In the data below, find the line containing "match era with", then set down that line and every later line up to and including the line containing "match stake with", exactly.
======== Data extracts
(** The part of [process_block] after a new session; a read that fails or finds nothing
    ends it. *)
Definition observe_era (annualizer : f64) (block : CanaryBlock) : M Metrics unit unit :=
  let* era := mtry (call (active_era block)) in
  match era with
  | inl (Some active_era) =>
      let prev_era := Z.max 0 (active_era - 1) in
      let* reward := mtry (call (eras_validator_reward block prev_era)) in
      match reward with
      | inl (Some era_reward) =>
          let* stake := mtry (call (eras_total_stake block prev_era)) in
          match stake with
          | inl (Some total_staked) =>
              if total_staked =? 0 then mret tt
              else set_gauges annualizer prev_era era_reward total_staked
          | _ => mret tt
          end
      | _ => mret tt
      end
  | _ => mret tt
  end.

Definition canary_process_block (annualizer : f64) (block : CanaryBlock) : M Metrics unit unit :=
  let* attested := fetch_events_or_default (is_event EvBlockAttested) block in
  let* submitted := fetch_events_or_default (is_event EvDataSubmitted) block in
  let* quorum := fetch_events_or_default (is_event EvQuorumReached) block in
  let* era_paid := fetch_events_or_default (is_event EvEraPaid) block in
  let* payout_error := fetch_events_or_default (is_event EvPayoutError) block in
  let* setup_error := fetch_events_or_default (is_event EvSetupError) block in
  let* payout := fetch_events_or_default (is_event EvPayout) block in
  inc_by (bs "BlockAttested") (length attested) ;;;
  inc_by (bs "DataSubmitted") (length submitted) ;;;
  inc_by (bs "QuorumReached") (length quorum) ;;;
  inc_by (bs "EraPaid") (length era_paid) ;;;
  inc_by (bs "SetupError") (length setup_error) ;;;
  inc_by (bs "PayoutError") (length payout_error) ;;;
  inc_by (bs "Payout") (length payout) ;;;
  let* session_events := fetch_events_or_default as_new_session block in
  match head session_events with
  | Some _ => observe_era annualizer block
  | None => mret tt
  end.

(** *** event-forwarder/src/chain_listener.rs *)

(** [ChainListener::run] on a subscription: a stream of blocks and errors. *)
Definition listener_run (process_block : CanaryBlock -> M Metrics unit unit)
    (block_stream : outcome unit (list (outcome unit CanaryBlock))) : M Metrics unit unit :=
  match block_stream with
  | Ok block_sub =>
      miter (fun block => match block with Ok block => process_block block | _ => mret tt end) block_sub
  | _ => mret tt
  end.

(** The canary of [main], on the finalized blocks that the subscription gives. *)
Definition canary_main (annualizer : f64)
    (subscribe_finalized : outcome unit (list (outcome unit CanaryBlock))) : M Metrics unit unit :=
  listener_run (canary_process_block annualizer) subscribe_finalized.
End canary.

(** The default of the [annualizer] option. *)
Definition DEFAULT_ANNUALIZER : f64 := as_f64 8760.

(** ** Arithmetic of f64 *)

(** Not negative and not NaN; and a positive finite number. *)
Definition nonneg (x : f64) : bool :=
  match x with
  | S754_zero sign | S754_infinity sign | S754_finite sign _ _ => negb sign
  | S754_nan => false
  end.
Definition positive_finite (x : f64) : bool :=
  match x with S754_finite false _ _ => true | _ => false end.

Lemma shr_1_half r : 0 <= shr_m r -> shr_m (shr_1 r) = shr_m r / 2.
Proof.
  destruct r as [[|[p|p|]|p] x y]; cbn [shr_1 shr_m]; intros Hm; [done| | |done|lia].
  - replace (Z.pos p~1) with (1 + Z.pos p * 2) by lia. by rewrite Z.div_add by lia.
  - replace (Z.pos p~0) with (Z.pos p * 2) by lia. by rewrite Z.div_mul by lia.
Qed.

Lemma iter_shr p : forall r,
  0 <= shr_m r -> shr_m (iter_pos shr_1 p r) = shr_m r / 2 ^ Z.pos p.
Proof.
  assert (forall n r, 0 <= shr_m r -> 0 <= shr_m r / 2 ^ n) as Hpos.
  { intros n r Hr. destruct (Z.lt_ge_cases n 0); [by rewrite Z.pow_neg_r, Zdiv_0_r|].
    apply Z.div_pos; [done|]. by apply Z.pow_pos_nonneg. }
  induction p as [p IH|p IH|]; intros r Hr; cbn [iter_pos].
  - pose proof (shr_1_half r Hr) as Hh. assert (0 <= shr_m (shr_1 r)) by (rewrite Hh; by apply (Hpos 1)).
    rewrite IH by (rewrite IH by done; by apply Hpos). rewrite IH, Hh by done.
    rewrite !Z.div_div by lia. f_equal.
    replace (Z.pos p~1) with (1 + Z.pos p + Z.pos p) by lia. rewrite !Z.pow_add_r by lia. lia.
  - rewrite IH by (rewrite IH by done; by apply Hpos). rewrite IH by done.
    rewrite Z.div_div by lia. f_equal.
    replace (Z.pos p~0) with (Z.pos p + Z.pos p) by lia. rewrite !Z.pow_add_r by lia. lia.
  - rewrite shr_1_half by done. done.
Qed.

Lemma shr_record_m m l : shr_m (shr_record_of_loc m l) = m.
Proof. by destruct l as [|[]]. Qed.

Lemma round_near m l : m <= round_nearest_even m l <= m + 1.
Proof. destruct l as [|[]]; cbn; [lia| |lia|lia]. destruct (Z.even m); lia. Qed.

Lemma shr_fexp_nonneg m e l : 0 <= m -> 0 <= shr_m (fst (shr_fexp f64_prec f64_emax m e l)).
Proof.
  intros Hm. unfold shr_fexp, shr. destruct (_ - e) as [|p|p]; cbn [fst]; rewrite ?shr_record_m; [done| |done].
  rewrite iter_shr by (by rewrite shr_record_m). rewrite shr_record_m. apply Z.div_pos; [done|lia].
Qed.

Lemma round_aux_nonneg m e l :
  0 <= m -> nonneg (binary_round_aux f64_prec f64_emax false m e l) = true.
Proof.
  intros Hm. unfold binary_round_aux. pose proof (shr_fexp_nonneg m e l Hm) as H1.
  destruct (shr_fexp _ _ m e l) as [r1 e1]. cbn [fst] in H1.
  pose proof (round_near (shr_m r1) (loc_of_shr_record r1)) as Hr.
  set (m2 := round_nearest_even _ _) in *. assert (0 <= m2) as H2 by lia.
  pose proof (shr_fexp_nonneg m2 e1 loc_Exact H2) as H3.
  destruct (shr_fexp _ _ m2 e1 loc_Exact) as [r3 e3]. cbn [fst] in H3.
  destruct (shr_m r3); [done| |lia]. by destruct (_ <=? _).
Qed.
================
Answer to the exercise —
  match era with
  | inl (Some active_era) =>
      let prev_era := Z.max 0 (active_era - 1) in
      let* reward := mtry (call (eras_validator_reward block prev_era)) in
      match reward with
      | inl (Some era_reward) =>
          let* stake := mtry (call (eras_total_stake block prev_era)) in
          match stake with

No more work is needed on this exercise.